Another reason is inertia. These rules were written back when drives were much simpler and thus easier to recover data from. However the government moves slow and hasn't bothered to update. Remember that time was disks used frequency modulation to store their data. It was a pure binary "every thing above this level is a 1 everything below this other level is a zero." Thus it was much easier to infer what the previous data had been. Now drives store an analogue waveform and analyze that to determine the maximum likely data it represents. It's call EPRML. It sounds like voodoo, but works great and is very reliable. It also plays hell with any attempt to figure out what was on there before since there are no fixed levels for 1 and 0.
So I'm not saying don't do multiple wipes. It doesn't hurt, just realize that just because the government does it doesn't mean you need to do it too. Remember that one wipe screws over any and all methods that don't involve disassembling the drive. So unless you think someone is so interested in your data they'll take the drive apart and put it under a microscope, then one wipe is all you need. That is a whole shitload of work, and requires rather specialized equipment and training. You worried about people like that after your data? You think if they were that interested they wouldn't maybe just come and put a gun to your head to get it?
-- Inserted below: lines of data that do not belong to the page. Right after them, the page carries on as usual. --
Lemma inv_pop_current t l n bn cn : inv (t :: l) n bn cn → id t ∉ cn →
  bn !! name t = Some (id t) ∧ inv l n (delete (name t) bn) cn.
Proof.
  intros Hi Ht. pose proof (proj1 (inv_current _ _ _ _ t Hi ltac:(left)) Ht) as Hb.
  split; [done|]. pose proof (λ t', inv_cons_ids t l n bn cn t' Hi) as Hne.
  destruct Hi as [H1 H2 H3 H4 H5 H6]. cbn in H1. apply NoDup_cons in H1 as [_ H1]. split.
  - done.
  - intros t' Ht'. apply H2. by right.
  - intros t' Ht'. apply H3. by right.
  - intros t' Ht'. specialize (Hne t' Ht'). destruct (H4 t' ltac:(by right)) as [|Hb']; [by left|].
    right. rewrite lookup_delete_ne; [done|]. congruence.
  - intros nm i [Hnm Hi]%lookup_delete_Some. destruct (H5 nm i Hi) as (Hc & t' & Ht' & E & En).
    split; [done|]. apply elem_of_cons in Ht' as [->|Ht']; [by destruct Hnm|]. by exists t'.
  - intros i Hc. destruct (H6 i Hc) as (t' & [->|Ht']%elem_of_cons & E); [congruence|]. by exists t'.
Qed.

(** Cancelling some names. *)
Lemma inv_drop l n bn cn bn' cn' (drop : runes → Prop) :
  inv l n bn cn →
  (∀ nm i, bn' !! nm = Some i ↔ bn !! nm = Some i ∧ ¬ drop nm) →
  (∀ i, i ∈ cn' ↔ i ∈ cn ∨ ∃ nm, drop nm ∧ bn !! nm = Some i) →
  (∀ nm, Decision (drop nm)) → inv l n bn' cn'.
Proof.
  intros Hi Hbn Hcn Hdec. assert (H0 := Hi). destruct Hi as [H1 H2 H3 H4 H5 H6]. split; try done.
  - intros t Ht. rewrite Hcn, Hbn. destruct (H4 t Ht) as [|Hb]; [by left; left|].
    destruct (decide (drop (name t))); [left; right; by exists (name t)|by right].
  - intros nm i [Hb Hd]%Hbn. destruct (H5 nm i Hb) as (Hc & t & Ht & E & En). split; [|by exists t].
    rewrite Hcn. intros [|(nm' & Hd' & Hb')]; [done|].
    destruct (H5 _ _ Hb') as (_ & t' & Ht' & E' & En').
    assert (t = t') as -> by (apply (inv_unique l n bn cn); [done..|congruence]). congruence.
  - intros i [Hc|(nm & _ & Hb)]%Hcn; [by apply H6|]. destruct (H5 _ _ Hb) as (_ & t & Ht & E & _).
    by exists t.
Qed.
You need to wipe your drive because it's easy for any bozo to run a program that looks at what's in unallocated space. However you only need one wipe to prevent that.
That whole "reading between the tracks" thing hasn't been true since hard drive head actuators were powered by stepper motors (over 20 years ago). Voice coil head actuators are precise enough to eliminate this concern entirely.
I may make you feel, but I can't make you think.